Textes mis en ligne le24 février 2003, par Josée RIOPEL, dans le cadre du cours HAR1830 Les arts en Nouvelle-France, au Québec et dans les Canadas avant 1867. Aucune vérification linguistique n'a été faite pour contrôler l'exactitude des transcriptions effectuées par l'équipe d'étudiants.
Peintre français - Puget, Pierre 1935.03.16
Bibliographie de Jacques Robert, n° 124
L'Ordre, 16 mars 1935, p.3.
Sur une belle peinture de Pierre Puget [Note 1. Né à Séon, près Marseille le 31 octobre 1622. mort en 1694. D'après Auguier, Paget serait né en 1620.]
Aux yeux de l'amateur moyen, Pierre Puget est un artiste d'une rare puissance, l'heureux émule du cavalier Bernin, le sculpteur hardi de groupes fortement équilibrés. Et c'est vrai que la gloire du génial Marseillais s'accomode fort bien de quelques uvres pleines d'énergie: les cariatides tourmentées de l'Hôtel de-Ville de Toulon; le Diogène quelque peu déclamatoire mais expressif du Musée du Louvre; surtout le Milon de Crotone, symbole tragique de la propre carrière de l'artiste, audacieuse utilisation du Baroque italien, éloquente affirmation du mouvement dans un art voué, semble-t-il, au repos par l'inertie de la matière.
Mêmes réduites à certaines pièces très connues, la mémoire de Puget n'en souffre pas trop; elle gagne en rayonnement ce qu'elle perd en étendue.
Toutefois, Puget n'est pas qu'un fougueux tailleur de marbre...
Tout jeune, il apprend les rudiments de son art dans la boutique paternelle; puis il est charpentier de marine, sculpteur sur bois, constructeur de galères. C'est là besogne d'apprentissage qui le prépare à une grande variété d'expression. Dans la ville des papes, il rencontre l'artiste qui lui apprend à peindre et l'initie à l'architecture. Pierre de Cortone. De retour en France, après de nombreuses périgrinations en Toscane, sans doute travaille-t-il à l'ornementation des galères du Roi, sans doute s'attaque-t-il avec furie au marbre de Carare et au calcaire de France. Mais - et c'est un aspect quasi ignoré du génie de Puget - il peint des retables, il compose des tableaux d'églises. Jusqu'à ce que son médecin lui interdise la pratique de la peinture, il couvre de couleurs des mêtres et des mêtres de toile, portraits, compositions tirées de la bible, scènes mythologiques.
Les peintures de Puget sont, au dire d'un de ses biographes, au nombre d'au moins cinquante. Celles qui ornaient des églises de Toulon se sont perdues; d'autres aussi; il en reste quatorze au musée de Marseille, les unes assez bien conservées, la plupart en fort mauvais état; d'autres enfin,courent le monde depuis le grand bouleversement de la Révolution...
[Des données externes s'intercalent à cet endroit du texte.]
(* ===== verification/PushService.v ===== *)
(** * Accepting a device's commit (src/server/syncService.ts)

    [integrateDeviceCommit] admits an upload, moves the device's reference to it and has
    [mergeDeviceCommit] bring it into the vault's main branch, or records a conflict.
    These are the programs of that path, call by call, with their transactions; the
    decision between their outcomes is [MergeDecision.mergeDeviceCommit]. *)

From S2P Require Export Startup.
From S2P Require Frontmatter.

Local Open Scope Z_scope.

Definition MERGE_POLICY_VERSION : jstring := lit "phase2.semantic-merge.v1".

Inductive PushResult :=
| PushNoop (device_ref main : jstring) (event_seq : Z) (ack : option DirectoryProposalAcknowledgement)
| PushMerged (device_ref main merge_commit : jstring) (event_seq : Z) (ack : option DirectoryProposalAcknowledgement)
| PushConflicted (device_ref main conflict_id : jstring) (event_seq : Z) (ack : option DirectoryProposalAcknowledgement)
| PushRejected (code message : jstring).

Definition rejected (code message : string) : PushResult := PushRejected (lit code) (lit message).

(** The attestation and the rename pairs a merge needs of the manifest. *)
Record attestation := mk_attestation { at_root_ignore : option (option jstring); at_rename_pairs : list RenamePair }.
Definition no_attestation : attestation := mk_attestation None [].
Definition attestation_of (m : DevicePushManifest) : attestation :=
  mk_attestation (pm_root_ignore m) (default [] (pm_rename_pairs m)).

Definition pair_paths (pairs : list RenamePair) : list jstring :=
  flat_map (λ p, [rp_source_path p; rp_destination_path p]) pairs.
Definition pairs_json (pairs : option (list RenamePair)) : jsval := null_or (λ l, JArr (map encode_pair l)) pairs.

Definition base_of (m : DevicePushManifest) : option jstring := default None (pm_base_commit m).

Definition plain_error (message : string) : js_error := mk_error EPlain "" (lit message) [].
Definition blocked_integrity : js_error :=
  AuthError 409 "blocked_integrity" "Vault persistent state failed integrity checks." [].
Definition transfer_unavailable : js_error :=
  AuthError 503 "transfer_unavailable" "Transfer storage is unavailable." [].

Definition is_class (c : error_class) (e : js_error) : bool :=
  match err_class e, c with
  | EPathPolicy, EPathPolicy | ERootIgnore, ERootIgnore | EGitDurability, EGitDurability | EGitCommand, EGitCommand
  | EGitMalformedPack, EGitMalformedPack | EGitMergeOwnership, EGitMergeOwnership => true
  | _, _ => false
  end.
Definition is_policy_error (e : js_error) : bool := is_class EPathPolicy e || is_class ERootIgnore e.
Definition is_auth_error (e : js_error) : bool := match err_class e with EAuth _ => true | _ => false end.

Definition policyConflictPaths (error : js_error) : list jstring :=
  match err_class error, rget (err_details error) "path" with
  | EPathPolicy, JStr path => [path]
  | _, _ => [lit ".gitignore"]
  end.
Definition affected_paths_of (error : js_error) : list jstring :=
  match rget (err_details error) "affectedPaths" with JArr l => omap as_string l | _ => [] end.

Section push.
Context `{D : Dates} `{U : Unicode} `{Nm : Numerals} `{Sh : Sha256} `{GT : GitTools} `{TT : TextTools}.

(** [stableJson] of this service: keys by [localeCompare], [null] for what has no text. *)
Fixpoint stable_text (v : jsval) : jstring :=
  match v with
  | JArr l => 91%N :: join_with 44 (map stable_text l) ++ [93%N]
  | JObj kvs =>
      123%N :: join_with 44 (map (λ kv, quote_json kv.1 ++ 58%N :: kv.2)
        (isort (λ a b, match locale_compare a.1 b.1 with Gt => false | _ => true end)
          (map (λ kv, (kv.1, stable_text kv.2)) kvs))) ++ [125%N]
  | _ => default (lit "null") (json_text v)
  end.

Definition directoryProposalRequestSha256 (proposal : DirectoryProposal) : jstring :=
  sha256 (stable_text (encode_proposal proposal)).

(** ** Rejecting *)

Definition reject_tx (auth : AuthenticatedDevice) (operationId code : jstring) : transaction unit := λ w db,
  operation ← requireOperation db operationId;
  let db := abort_unless_committed (nowIso w 0) code operation db in
  device ← requireDevice db (d_device_id (ad_device auth));
  let db := update_device (d_device_id (ad_device auth)) (set_d_last_seen_at (Some (nowIso w 1))) db in
  vault ← requireVault db (v_vault_id (ad_vault auth));
  Ok ((), (appendEvent w 2 db EvDeviceSyncRejected (v_vault_id (ad_vault auth))
             [(lit "device_id", d_device_id (ad_device auth))]
             [(lit "main", Some (v_current_main vault)); (lit "device_ref", d_device_ref_head device)]
             [(lit "reason", JStr code)]).2).

Definition rejectDevicePush (auth : AuthenticatedDevice) (operationId code message : jstring) : sync PushResult :=
  _ ← mutate (reject_tx auth operationId code);
  mret (PushRejected code message).

(** ** Conflicts *)

Definition conflict_kind (reason : jstring) (plan : option DirectoryMergePlan) : ConflictKind :=
  if reason =s? "directory_overlap" then CkDirectory
  else if (reason =s? "mixed_directory_overlap") || (reason =s? "same_device_history_divergence") && negb (is_none plan) then CkMixed
  else CkContent.

Definition conflict_results (reason : jstring) (affectedPaths : list jstring) : record :=
  [(lit "reason", JStr reason); (lit "affected_paths", text_list affectedPaths);
   (lit "affected_path_count", jint (Z.of_nat (length affectedPaths)))].
Lemma base_set_main s f c : base v d (λ r, r = MAIN_REF) None s → ref_at s v MAIN_REF = Some c →
  (∀ x, vault_key (f x) = (v_vault_id x, c)) → base v d (λ _, False) None (with_db (update_vault v f (du_db s)) s).
Proof.
  intros [Hwf [[m H1] H2 H3 H4] Hd Ho Hl] Href Hf.
  assert (main_of v (update_vault v f (du_db s)) = Some c) as Hmain.
  { unfold main_of in *. destruct (find_row _ (db_vaults (du_db s))) as [x|] eqn:E; [|done].
    unfold update_vault. cbn [db_vaults set_db_vaults]. rewrite (find_row_update_first_self _ f _ x); [| |done].
    - cbn. specialize (Hf x). unfold vault_key in Hf. congruence.
    - intros y. unfold has_vault_id. specialize (Hf y). unfold vault_key in Hf. by injection Hf as -> _. }
  split; cbn [du_db with_db]; [by destruct Hwf| |done|done|done].
  split; cbn [du_db with_db]; change (ref_at (with_db ?db s)) with (ref_at s).
  - by rewrite Hmain.
  - intros _. by rewrite Hmain.
  - intros i r h Hat Hrem _. eapply H3; [exact Hat|exact Hrem|]. destruct Hat as (x & Hx & _ & _ & <- & _).
    rewrite (device_ref_names _ Hwf x Hx). apply device_ref_main.
  - intros p Hp _. apply H4; [exact Hp|]. unfold protected_refs in Hp. apply list_elem_of_In, in_flat_map in Hp as (x & _ & Hp).
    unfold protected_by in Hp. apply in_map_iff in Hp as ([kind commit] & <- & _). apply conflictRef_main.
Qed.

(** ** The transactions of a push *)

Context (id target : jstring).

(** The row of the push, whatever its status. *)
Definition push_shape (o : SyncOperationRow) : Prop :=
  op_operation_type o = OpDevicePush ∧ op_device_id o = Some d ∧ op_target_refs o = [(own_ref d, Some target)] ∧
  manifest_field o "target_refs" = JUndef.

Definition during (M : option SyncOperationRow) (s : durable) : Prop := held v d M s ∧ shaped v id push_shape s.

Lemma during_formed M s : during M s → well_formed (du_db s).
Proof. intros [[Hb _] _]. apply Hb. Qed.

Lemma during_row M s o : during M s → requireOperation (du_db s) id = Ok o →
  o ∈ db_sync_operations (du_db s) ∧ op_operation_id o = id ∧ op_vault_id o = v ∧ push_shape o.
Proof.
  intros H Ho. pose proof (during_formed _ _ H) as Hwf. destruct H as [_ Hs].
  destruct (shaped_row _ _ _ _ _ Hs Hwf Ho) as [? ?]. by destruct (requireOperation_Ok _ _ _ Ho).
Qed.
Lemma merge_contained_safe commit main seq proposal a :
  hoare (in_main main) (merge_contained v d commit main seq proposal a) settled_with stopped.
Proof.
  assert (∀ r, merged r = None → hoare (in_main main) (mret r) settled_with stopped) as Hret.
  { intros r E. apply hoare_ret; [apply _|]. intros s [H _]. by apply settled_unmerged. }
  assert (∀ A (fn : transaction A), (∀ w db a db', fn w db = Ok (a, db') → core_of db' = core_of db) → quiet (in_main main) (mutate fn)) as Hsame.
  { intros A fn H. by apply quiet_mutate_same; [apply _|]. }
  unfold merge_contained. do 2 (eapply hoare_read; [apply _|quiets|apply in_main_stopped|apply _|intros ?]).
  destruct proposal as [proposal|], a1 as [result|]; cbn [fmap option_fmap option_map].
  2: { eapply hoare_read; [apply _|by apply admission_quiet, _|apply in_main_stopped|apply _|intros admitted].
    destruct (negb admitted); [apply conflict_in_main|].
    eapply hoare_read; [apply _|by apply classify_quiet, _|apply in_main_stopped|apply _|intros plan].
    destruct (pl_affectedRoots plan); [|apply conflict_in_main].
    eapply hoare_read; [apply _|apply Hsame|apply in_main_stopped|apply _|intros; by apply Hret].
    intros w db x db' E. by eapply directory_merge_core. }
  all: eapply hoare_read; [apply _|apply Hsame|apply in_main_stopped|apply _|intros; by apply Hret].
  all: intros w db x db' E; by eapply synced_core.
Qed.
(** ** What is kept *)

Section restart.
Context `{Nm : Numerals} `{Sh : Sha256} `{F : Faults} (v d : jstring).

Lemma base_apart X M s db : apart v (du_db s) db → base v d X M s → base v d X M (with_db db s).
Proof.
  intros Ha [Hwf [H1 H2 H3 H4] [head Hd] Honly Hlive]. destruct (Ha Hwf) as [f m dv j p o x st].
  assert (∀ y, live v db y ↔ live v (du_db s) y) as Hl.
  { intros y. unfold live. split; intros (Hy & Hv & Hl); (split; [by apply o|done]). }
  split; cbn [du_db with_db]; [done| | | |].
  - split; cbn [du_db with_db]; change (ref_at (with_db db s)) with (ref_at s).
    + by rewrite m.
    + by rewrite m.
    + intros id ref h Hat. rewrite j. apply H3. by apply dv.
    + intros q. rewrite p. apply H4.
  - exists head. by apply dv.
  - intros y Hy. apply Honly. by apply Hl.
  - intros y Hy. rewrite Hl. by apply Hlive.
Qed.

Lemma held_apart M s db : apart v (du_db s) db → held v d M s → held v d M (with_db db s).
Proof. intros Ha [Hb Hu]. split; [by apply base_apart|exact Hu]. Qed.
Lemma moved_apart o ref t s db : apart v (du_db s) db → moved v d o ref t s → moved v d o ref t (with_db db s).
Proof. intros Ha [Hb Hm]. split; [by apply base_apart|exact Hm]. Qed.
Lemma recoverable_apart s db : apart v (du_db s) db → recoverable v d s → recoverable v d (with_db db s).
Proof.
  intros Ha [[M H]|(o & ref & t & H)]; [left; exists M; by apply held_apart|right; exists o, ref, t; by apply moved_apart].
Qed.
Lemma recoverable_formed s : recoverable v d s → well_formed (du_db s).
Proof. by intros [[M [[] _]]|(o & ref & t & [] & _)]. Qed.

(** No operation of the vault was only started. *)
Definition idle (s : durable) : Prop := ∀ o, live v (du_db s) o → op_status o ≠ OpStarted.
Definition kept_vault (s : durable) : Prop := recoverable v d s ∧ hasDurableDeletionRecord (du_db s) v = false.

(** ** Calls of a single process *)

Local Abbreviation hoare := (hoare (call_step v d) eq kept_vault).

#[local] Instance stable_eq (P : durable → Prop) : Stable eq P.
Proof. by intros s s' ->. Qed.
Lemma holding P : (∀ s, P s → kept_vault s) → Assertion eq kept_vault P.
Proof. intros H. split; [apply _|exact H]. Qed.

(** Assertions about the columns a restart looks at. *)
Definition visible (P : durable → Prop) : Prop := ∀ s db, view db = view (du_db s) → P s → P (with_db db s).

Lemma view_committed h db : view (committed h db) = view db.
Proof. unfold view. by rewrite core_committed. Qed.

Lemma restart_mutate {A} P (fn : transaction A) R : (∀ s, P s → kept_vault s) → (∀ a s, R a s → kept_vault s) → (∀ a, visible (R a)) →
  (∀ s w a db, P s → fn w (du_db s) = Ok (a, db) → R a (with_db db s)) → hoare P (mutate fn) R kept_vault.
Proof.
  intros HP HR HV H. pose proof (holding P HP). apply hoare_call; [apply _| |by intros; apply holding, HR|by apply holding].
  intros s r s' Hs (w & _ & Hr). destruct (run_cases w (fn w) (du_db s)) as [(e & _ & Er)|(a & db & h & Ef & Er)]; rewrite Er in Hr.
  - destruct Hr as [-> ->]. by apply HP.
  - assert (R a (with_db (committed h db) s)) as Ha.
    { apply (HV a (with_db db s)); [apply view_committed|by eapply H]. }
    destruct Hr as [[-> ->]|([e ->] & _ & [->| ->])]; [done|by apply HP|by eapply HR].
Qed.

Section calls.
Context (P : durable → Prop) (HP : ∀ s, P s → kept_vault s).

Lemma restart_snapshot : hoare P snapshot (λ db s, P s ∧ db = du_db s) kept_vault.
Proof.
  pose proof (holding P HP). apply hoare_call; [apply _| |by intros; apply holding; intros s []; apply HP|by apply holding].
  intros s r s' Hs [-> [->|[[e ->] _]]]; [done|by apply HP].
Qed.
Lemma restart_git {A} (q : git_query A) : hoare P (git q) (λ _, P) kept_vault.
Proof.
  pose proof (holding P HP). apply hoare_call; [apply _| |by intros; apply holding|by apply holding].
  intros s r s' Hs ->. destruct r; [done|by apply HP].
Qed.
Lemma restart_get_ref u ref : hoare P (getRef u ref) (λ x s, P s ∧ (u = v → ref_at s v ref = x)) kept_vault.
Proof.
  pose proof (holding P HP). apply hoare_call; [apply _| |by intros; apply holding; intros s []; apply HP|by apply holding].
  intros s r s' Hs [-> [->|[e ->]]]; [split; [done|by intros ->]|by apply HP].
Qed.
Lemma restart_ret {A} (a : A) : hoare P (mret a) (λ _, P) kept_vault.
Proof. pose proof (holding P HP). by apply hoare_ret; [apply _|]. Qed.
End calls.

Lemma restart_bind {A B} P (m : sync A) (f : A → sync B) R' R :
  hoare P m R' kept_vault → (∀ a, hoare (R' a) (f a) R kept_vault) → hoare P (m ≫= f) R kept_vault.
Proof. intros Hm Hf. eapply hoare_bind; [apply _|exact Hm|exact Hf|by apply holding]. Qed.

Lemma restart_weaken {A} (P P' : durable → Prop) (m : sync A) R R' : hoare P' m R' kept_vault → (∀ s, P s → P' s) →
  (∀ a s, R' a s → R a s) → hoare P m R kept_vault.
Proof. intros H HP HR. by eapply hoare_weaken. Qed.

Lemma restart_each {A} (P : list A → durable → Prop) (f : A → sync unit) l : (∀ l s, P l s → kept_vault s) →
  (∀ x l, hoare (P (x :: l)) (f x) (λ _, P l) kept_vault) → hoare (P l) (for_each l f) (λ _, P []) kept_vault.
Proof.
  intros HP Hf. induction l as [|x l IH]; cbn [for_each]; [by apply restart_ret, HP|]. by eapply restart_bind.
Qed.

(** ** Operations that were only started *)

(** [l] holds every operation of the vault that was only started. *)
Definition starting (l : list SyncOperationRow) (s : durable) : Prop :=
  kept_vault s ∧
  (∀ x o, x ∈ l → o ∈ db_sync_operations (du_db s) → op_operation_id o = op_operation_id x → op_status o ≠ OpPrepared) ∧
  (∀ o, live v (du_db s) o → op_status o = OpStarted → op_operation_id o ∈ map op_operation_id l).
Lemma removal_quiet_mutate {A} (fn : transaction A) : (∀ w db a db', fn w db = Ok (a, db') → journaled d db db') → quiet P (mutateDurably fn).
Proof.
  intros H. apply removal_hoare_mutate; [apply _|intros; apply _|apply _|done|]. intros s w a db h Hs Hf.
  assert (P (with_db (committed h db) s)); [|done]. apply settled_journaled; [done|].
  etrans; [by eapply H|apply journaled_committed].
Qed.

Lemma quiet_read {A} (sel : MetadataDb → result A) : quiet P (read sel).
Proof. by apply removal_hoare_read; [apply _|intros; apply _|]. Qed.

Lemma removal_quiet_archive vault : quiet P (perform (ArchiveCompletedHistory vault)).
Proof.
  apply hoare_call; [apply _| |intros; apply _|apply _]. intros s r s' Hs (ops & h & ->).
  assert (P (with_db (set_db_operation_history_by_vault h (set_db_sync_operations ops (si_db s))) s)); [|by destruct r].
  apply settled_journaled; [done|]. by split; eauto.
Qed.

End call_rules.
End calls.

(** ** Transactions *)

Section transactions.
Context (d : jstring).

Lemma find_job_id db id job : find_job db id = Some job → rj_device_id job = id.
Proof. intros [_ H]%find_row_Some. by apply jeqb_eq. Qed.

Lemma find_update_job_own target f db : tg_device target = d → (∀ job, rj_device_id job = d → rj_device_id (f job) = d) →
  find_job (update_job target f db) d = f <$> find_job db d.
Proof.
  intros <- Hf. unfold find_job, update_job, find_row, is_job. cbn. induction (db_device_removal_jobs db) as [|j l IH]; [done|]. cbn.
  destruct (rj_device_id j =s? tg_device target) eqn:E; cbn; [|by rewrite E].
  apply jeqb_eq in E. by rewrite (Hf j E), jeqb_refl.
Qed.

Lemma find_update_job_other target f db : tg_device target ≠ d → (∀ job, rj_device_id job = tg_device target → rj_device_id (f job) = tg_device target) →
  find_job (update_job target f db) d = find_job db d.
Proof.
  intros Hne Hf. unfold find_job, update_job, find_row, is_job. cbn. induction (db_device_removal_jobs db) as [|j l IH]; [done|]. cbn.
  destruct (rj_device_id j =s? tg_device target) eqn:E; cbn; [|by rewrite IH].
  apply jeqb_eq in E. assert ((tg_device target =s? d) = false) as Hn by (apply not_true_iff_false; by rewrite jeqb_eq).
  by rewrite (Hf j E), E, Hn.
Qed.
(* ===== verification/Connections.v ===== *)
(** * Connections of new devices (src/server/connectionService.ts)

    A device joins by a connection: the plugin registers one and holds its secret, the
    owner approves it in the dashboard for a vault, and the plugin completes it, which
    creates the device and its token.  The methods are programs ([Programs]) over the
    store, the rate limits in memory, the clock, the admissions of a vault and git. *)

From S2P Require Export Programs Operations RateLimits.
From S2P Require DeletionRequests.

Local Open Scope Z_scope.

(** ** Calls *)

Record RateLimits := mk_RateLimits { creationLimits : jmap (list Z); pollLimits : jmap (list Z) }.

(** What a method hands to [store.mutate]: a function of the document that may also
    use the service's own limits. *)
Definition job (A : Type) : Type := World → RateLimits → MetadataDb → result (A * MetadataDb) * RateLimits.
Definition plain {A} (fn : transaction A) : job A := λ w limits db, (fn w db, limits).

(** [Ambient] is the clock and the random source between two awaits. *)
Inductive call : Type → Type :=
| Ambient : call World
| Snapshot : call MetadataDb
| Mutate {A} (fn : job A) : call A
| LimitCreation (origin : jstring) : call unit
| AcquireAdmission (vault : jstring) : call unit
| ReleaseAdmission (vault : jstring) : call unit
| ReserveVaultCreation (vault : jstring) : call unit
| ReleaseVaultCreation (vault : jstring) : call unit
| InitializeVault (vault : jstring) : call jstring
| CommitExists (vault commit : jstring) : call bool
| IsAncestor (vault ancestor descendant : jstring) : call bool
| RootIgnoreOid (vault commit : jstring) : call (option jstring)
| ListTreePaths (vault commit : jstring) : call (list jstring)
| ExportPack (vault commit : jstring) : call (list N).

Notation "'service'" := (io call).

Definition ambient : service World := perform Ambient.
Definition snapshot : service MetadataDb := perform Snapshot.
Definition mutate {A} (fn : job A) : service A := perform (Mutate fn).

(** ** Constants and errors *)

Definition PENDING_CONNECTION_TTL_MS : Z := 10 * 60 * 1000.
Definition APPROVED_CONNECTION_TTL_MS : Z := 60 * 60 * 1000.
Definition POLL_INTERVAL_MS : Z := 2000.

Definition refused (status : Z) (code message : string) : js_error := AuthError status (lit code) (lit message) [].
Definition connection_inconsistent (message : string) : js_error := refused 409 "connection_inconsistent" message.
Definition incomplete_state : js_error := connection_inconsistent "Connection state is incomplete.".
Definition invalid_connection : js_error :=
  refused 401 "invalid_connection" "Connection authorization is invalid or expired.".
Definition connection_not_pending : js_error :=
  refused 409 "connection_not_pending" "Connection is no longer awaiting approval.".
Definition connection_changed (doing : string) : js_error := refused 409 "connection_changed" doing.
Definition being_deleted : js_error := refused 409 "vault_deleting" "Vault deletion is in progress.".
Definition failed_integrity : js_error := refused 409 "blocked_integrity" "Vault persistent state failed integrity checks.".
Definition invalid_proposal (message : string) : js_error := refused 400 "invalid_proposal_base" message.
Definition capability_required : js_error :=
  refused 409 "root_ignore_capability_required" "Update to a capable device before joining this vault.".
Definition creation_limited : js_error :=
  refused 429 "connection_rate_limited" "Too many connection requests. Try again later.".
Definition poll_limited : js_error :=
  refused 429 "connection_rate_limited" "Connection status is being polled too quickly.".

Definition connectionStatusError (c : ConnectionRequestRow) : js_error :=
  match c_status c with
  | CExpired => refused 409 "connection_expired" "Connection approval has expired."
  | CDenied => refused 409 "connection_denied" "Connection was denied."
  | _ => refused 409 "connection_not_approved" "Connection has not been approved."
  end.

(** The error of a vault that is not active. *)
Definition not_active (vault : VaultRow) : js_error :=
  refused 409 (if bool_decide (v_status vault = VDeleting) then "vault_deleting" else "blocked_integrity")
    "Vault persistent state failed integrity checks.".

Definition requireValue {A} (value : option A) : result A :=
  match value with Some a => Ok a | None => Throw incomplete_state end.

(** ** Secrets *)

(** HMAC-SHA256 of the platform: key, message, digest. *)
Class Hmac := { hmac_sha256 : jstring → jstring → list N }.

Section secrets.
Context `{C : Crypto}.

Definition deriveDeviceToken (secret salt : jstring) : jstring :=
  lit "obts_dev_" ++ hmac_base64url salt (lit "obts-device-token-v1" ++ [0%N] ++ secret).

Context `{H : Hmac}.

Definition ALPHABET : jstring := lit "ABCDEFGHJKLMNPQRSTUVWXYZ23456789".
Definition verification_letter (bytes : list N) (index : nat) : N :=
  nth (N.to_nat (nth index bytes 0 mod N.of_nat (length ALPHABET))%N) ALPHABET 0%N.
Definition verificationCodeFromId (connectionId : jstring) : jstring :=
  let value := map (verification_letter (hmac_sha256 (lit "obts-verification-code") connectionId)) (seq 0 8) in
  take 4 value ++ lit "-" ++ drop 4 value.

(** [base.replace(/\/+$/u, '')]. *)
Fixpoint drop_slashes (s : jstring) : jstring :=
  match s with c :: s' => if (c =? 47)%N then drop_slashes s' else s | [] => [] end.
Definition without_trailing_slashes (s : jstring) : jstring := rev (drop_slashes (rev s)).

End secrets.

(** ** Rows *)

Section rows.
Context `{D : Dates}.

Definition has_connection_id (id : jstring) (c : ConnectionRequestRow) : bool := c_connection_id c =s? id.

(** [expireConnections]: the clock is read anew for every row. *)
Definition awaiting (c : ConnectionRequestRow) : bool :=
  bool_decide (c_status c = CPending) || bool_decide (c_status c = CApproved).
Definition expire_at (now : Z) (c : ConnectionRequestRow) : ConnectionRequestRow :=
  if awaiting c && parsed_le (c_expires_at c) now then set_c_status CExpired c else c.
Fixpoint expire_rows (w : World) (i : nat) (connections : list ConnectionRequestRow) : list ConnectionRequestRow :=
  match connections with
  | [] => []
  | c :: connections => expire_at (w_now w i) c :: expire_rows w (S i) connections
  end.
Definition expireConnections (w : World) (connections : list ConnectionRequestRow) : list ConnectionRequestRow :=
  expire_rows w 2000 connections.

Context `{C : Crypto}.

(** [authenticatedConnection] assigns [status] through the row it found: the row with
    that assignment, and the rows with it in place. *)
Definition authenticates (id secret : jstring) (c : ConnectionRequestRow) : bool :=
  (c_connection_id c =s? id) && (c_secret_lookup_prefix c =s? (hashToken secret).1) && (c_secret_hash c =s? (hashToken secret).2).
Definition lapse (now : Z) (c : ConnectionRequestRow) : ConnectionRequestRow :=
  if negb (bool_decide (c_status c = CConsumed)) && parsed_le (c_expires_at c) now then set_c_status CExpired c else c.
Definition authenticatedConnection (now : Z) (id secret : jstring) (connections : list ConnectionRequestRow) :
    result (ConnectionRequestRow * list ConnectionRequestRow) :=
  match find_row (authenticates id secret) connections with
  | None => Throw invalid_connection
  | Some c => Ok (lapse now c, update_first (authenticates id secret) (lapse now) connections)
  end.

(** On a snapshot the rows are a copy. *)
Definition authenticated (now : Z) (id secret : jstring) (db : MetadataDb) : result ConnectionRequestRow :=
  fst <$> authenticatedConnection now id secret (db_connections db).

Definition created_device (db : MetadataDb) (c : ConnectionRequestRow) : option DeviceRow :=
  match c_created_device_id c with
  | Some (u :: id) => find_row (has_device_id (u :: id)) (db_devices db)
  | _ => None
  end.

Definition connectionTargetVaultId (db : MetadataDb) (c : ConnectionRequestRow) : option jstring :=
  if otruthy (c_selected_vault_id c) then c_selected_vault_id c else d_vault_id <$> created_device db c.

Definition selectedVaultName (vaults : list VaultRow) (c : ConnectionRequestRow) : result jstring :=
  match find_row (λ candidate, oeqb (Some (v_vault_id candidate)) (c_selected_vault_id c)) vaults with
  | Some vault => Ok (v_display_name vault)
  | None => Throw (connection_inconsistent "Selected vault is unavailable.")
  end.

End rows.

(** ** Brackets *)

Definition withAdmission {A} (vault : jstring) (fn : service A) : service A :=
  _ ← perform (AcquireAdmission vault);
  try_finally fn (perform (ReleaseAdmission vault)).
Definition withOwnerVault {A} (user vault : jstring) (fn : service A) : service A :=
  withAdmission vault (db ← snapshot; _ ← lift (DeletionRequests.withOwnerVault user vault db); fn).

(** The check after a bracket: the connection still targets the vault, which is not
    being deleted. *)
Definition still_targets (connectionId vaultId : jstring) (after : MetadataDb) : result unit :=
  match find_row (has_connection_id connectionId) (db_connections after) with
  | None => Throw being_deleted
  | Some c => if negb (oeqb (connectionTargetVaultId after c) (Some vaultId)) || hasDurableDeletionRecord after vaultId
              then Throw being_deleted else Ok ()
  end.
L'une d'elles est à Québec, au Musée de l'Université Laval.
Je me hâte d'ajouter que c'est une pièce magnifique sur l'authenticité de laquelle on ne peut longtemps ergoter: elle est signée P. Puget, et datée 1671. Ne comprendrait-elle pas ces dix signes conventionnels, qu'on reconnaîtrait sans peine dans le David tenant la tête de Goliath - c'est le sujet de la peinture de l'Université Laval - l'uvre du grand Provençal.
David est à gauche, accoudé à un tambour de colonne, à demi vêtu d'une peau de lion, le bras gauche couvert d'un manteau bleu, la main droite tenant encore une fronde tressée; il tient par les cheveux la tête du géant qu'il vient de tuer. c'est une tête énorme, hideuse, encadrée d'une barbe brunâtre et de cheveux moins sombres; la bouche est ouverte, les yeux sont fermés, les lèvres livides; au milieu du front, très bas, une plaie saignante. En bas à gauche sont les armes de Goliath: un grand sabre teint de sang, un fourreau et un bouclier d'argent, accessoires peints d'une touche grasse et large. Le fond est sombre.
Comme la plupart de noschefs-d'uvre, cette peinture est légèrement altérée par les repeints. Il y en a dans le visage de David, sur ses jambes et sur le sol, à droite. Tout de même, elle n'est pas trop abîmée. Et, pour une fois, il convient d'admirer le corps de jeune homme, long et nerveux, peint dans des tons argentées, les extrémités fines, les bras musclés, l'épaule ronde, le cou solide l'expresion mélancolique de la figure. Les reliefs sont accusés, les ombres tranchées, conformément à la vision spéciale de tout sculpteur.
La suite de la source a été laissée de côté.